フォンノイマン型のCPUは入力から受け取った決められた桁数の2進数の数値を先ずメモリに蓄える。このデータはプログラムの場合もデータの場合もある。次に、リセット入力などによって、プログラムの実行を開始する。大抵は、メモリの0番地等の決められた記憶領域からプログラムを実行する。その領域から続く二進数のデータはプログラムであると仮定されるわけである。

プログラムは命令制御ユニットで解析される。一つの命令が解析されたならば、次の命令を実行するようにする必要がある。それを実現するのが、プログラムカウンタ(PC)と呼ばれるレジスタである。

C言語のような関数型のプログラミング言語をサポートするために必要なのがスタックと呼ばれる仕組みであり、それを実現するのが、スタックポインタ(SP)である。

計算の値を保存するレジスタをアキュムレータ(ACC)と呼ぶ。そのようにレジスタを固定せずに複数のレジスタを計算の時に利用できるようなCPUもある。RISCタイプのCPUはレジスタの数が多いのが普通である。

一般的に、関数の変数は、2~3個程度なので、レジスタの数が16個程度あれば、関数呼び出しや割り込み処理時にレジスタに値を待避する事が可能である。レジスタのワンセットを複数用意して、主記憶上のスタックではなく、レジスタバンクのレジスタの切り替えで関数や割り込みを実行する事もできる。レジスタのミラーリングと言う。

ただ、関数の変数が多い場合は、スタックに保存する必要があるので、最初から変数の待避先はスタックと決めておくのと、変数の数によって、待避先を切り替えるように実装するのでは、スタック決め打ちの方が命令制御ユニットの構造が簡単になる。

計算結果や分岐命令の判断などの為にCPUの状態を判断するステータスレジスタも必要である。

最初の検討では、基本構成として以下のレジスタブロックを考える。

8本の汎用レジスタ:名称はR0~R7(バス幅:64 bit)
・64 bit長(ちょう)のパラレルレジスタとする。
・64 bitパラレルで任意の値を入出力できるようにする。
(各種データ代入命令に必要。R0~R7も全て同じ仕様。)

プログラムカウンタ:名称はPC(バス幅:64 bit)
・64 bit長(ちょう)のカウンタ機能付きレジスタとする。
・64 bitパラレルで任意の値を入力できるようにする。
(初期化、JUMP命令や実行制御に必要)
・レジスタの値を+1ずつカウントアップできるようにする。
・PCの値をアドレスとしてメモリに64 bitパラレルで出力できるようにする。

プログラムメモリ用スタックポインタ:名称はPSP(バス幅:64 bit)
・64 bit長(ちょう)のパラレルレジスタとする。
・64 bitパラレルで任意の値を入力できるようにする。
(スタック領域の設定に必要)
・PUSHという命令に対応するため、外部からの入力でレジスタの値を-1
できるようにする。
・POPという命令に対応するため、外部からの入力でレジスタの値を+1
できるようにする。
・PSPの値をアドレスとしてメモリに64 bitパラレルで出力できるようにする。
この仕様では、スタック領域は使えるメモリの最上位に設定し、プログラム中の関数(サブルーチン)読み出し・復帰毎(ごと)に、関数のアドレスをPUSH/POPする必要がある。

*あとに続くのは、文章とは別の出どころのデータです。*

(** * go-decimal: a shallow embedding of [decimal.go]

    The Go package represents a decimal as [integer * 10^exponent] with an
    arbitrary-precision significand ([*big.Int], possibly nil) and a machine
    [int] exponent.  Methods mutate their receiver (and [align] also its
    argument); here each method is a function from the states of the objects
    it touches to their new states.  When receiver and argument are the same
    object, the object's final state is the first component of the result
    evaluated at [(x, x)]; distinct objects do not share a significand (no
    method makes them).

    Go strings are byte sequences and are modelled as [list ascii]; [int] is
    the 64-bit two's-complement type of the usual targets, with its
    wrap-around written out; a run-time panic is [None] in the [option]
    monad. *)

From Stdlib Require Import ZArith List Ascii String Bool Lia.
From Stdlib Require Import Floats.SpecFloat.
Import ListNotations.

Local Open Scope Z_scope.

(** ** Panics: the option monad *)

Notation "x <- e ;; k" := (match e with Some x => k | None => None end)
  (at level 61, e at next level, right associativity).
Notation "' p <- e ;; k" := (match e with Some p => k | None => None end)
  (at level 61, p pattern, e at next level, right associativity).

データメモリ用スタックポインタ:名称はDSP(バス幅:64 bit)
・64 bit長(ちょう)のパラレルレジスタとする。
・64 bitパラレルで任意の値を入力できるようにする。
(スタック領域の設定に必要)
・PUSHという命令に対応するため、外部からの入力でレジスタの値を-1
できるようにする。
・POPという命令に対応するため、外部からの入力でレジスタの値を+1
できるようにする。
・DSPの値をアドレスとしてメモリに64 bitパラレルで出力できるようにする。
この仕様では、スタック領域は使えるメモリの最上位に設定し、プログラム中の関数(サブルーチン)読み出し・復帰毎(ごと)に、関数のアドレスをPUSH/POPする必要がある。

ステータスレジスタ:名所はSR(バス幅:4 bit)
4 bit長(ちょう)のレジスタとする。
・4 bitパラレルで任意の値を入力できるようにする。
(初期化とALU計算結果ステータスの設定に必要)
・ステータスレジスタの値を4 bitパラレルで出力できるようにする。

割り込みレジスタ:名称はIR(バス幅:64 bit)
・64 bit長(ちょう)のパラレルレジスタとする。
・64 bitパラレルで任意の値を入力できるようにする。
(割り込み処理アドレス設定に必要)
・割り込みレジスタの値をアドレスとしてメモリに64 bitパラレルで出力できるように
する。最初の設計なので、割り込みは1つに限定し、アービトレーション回路や複数の割り込みを予(あらかじ)め登録しておく割り込みテーブル関連の設定は考えないことにする。

第2章

算術論理ユニット(ALU)について

ALUの役割は、データの処理を行うことである。最初の頃のCPUは固定小数点形式の整数の加算と、逆数の加算による減算が実行でき、データをバイナリーのビット列と見なして、ビット列に対する演算処理を実行する機能を実現していただけだった。すぐに、乗算器と呼ばれる論理回路が追加されて、固定小数点形式の整数の四則計算を高速に実行できるようになった。

当時は、科学計算に必要な浮動小数点形式の数値を計算する為の論理回路は、CPU単体の機能に必要とは思われていなかったので、浮動小数点形式の数値を計算する専用回路(FPU)はついていなかった。必要なユーザーがFPUを追加するという形式であった。しかし、すぐに、FPUの機能はCPUに統合された。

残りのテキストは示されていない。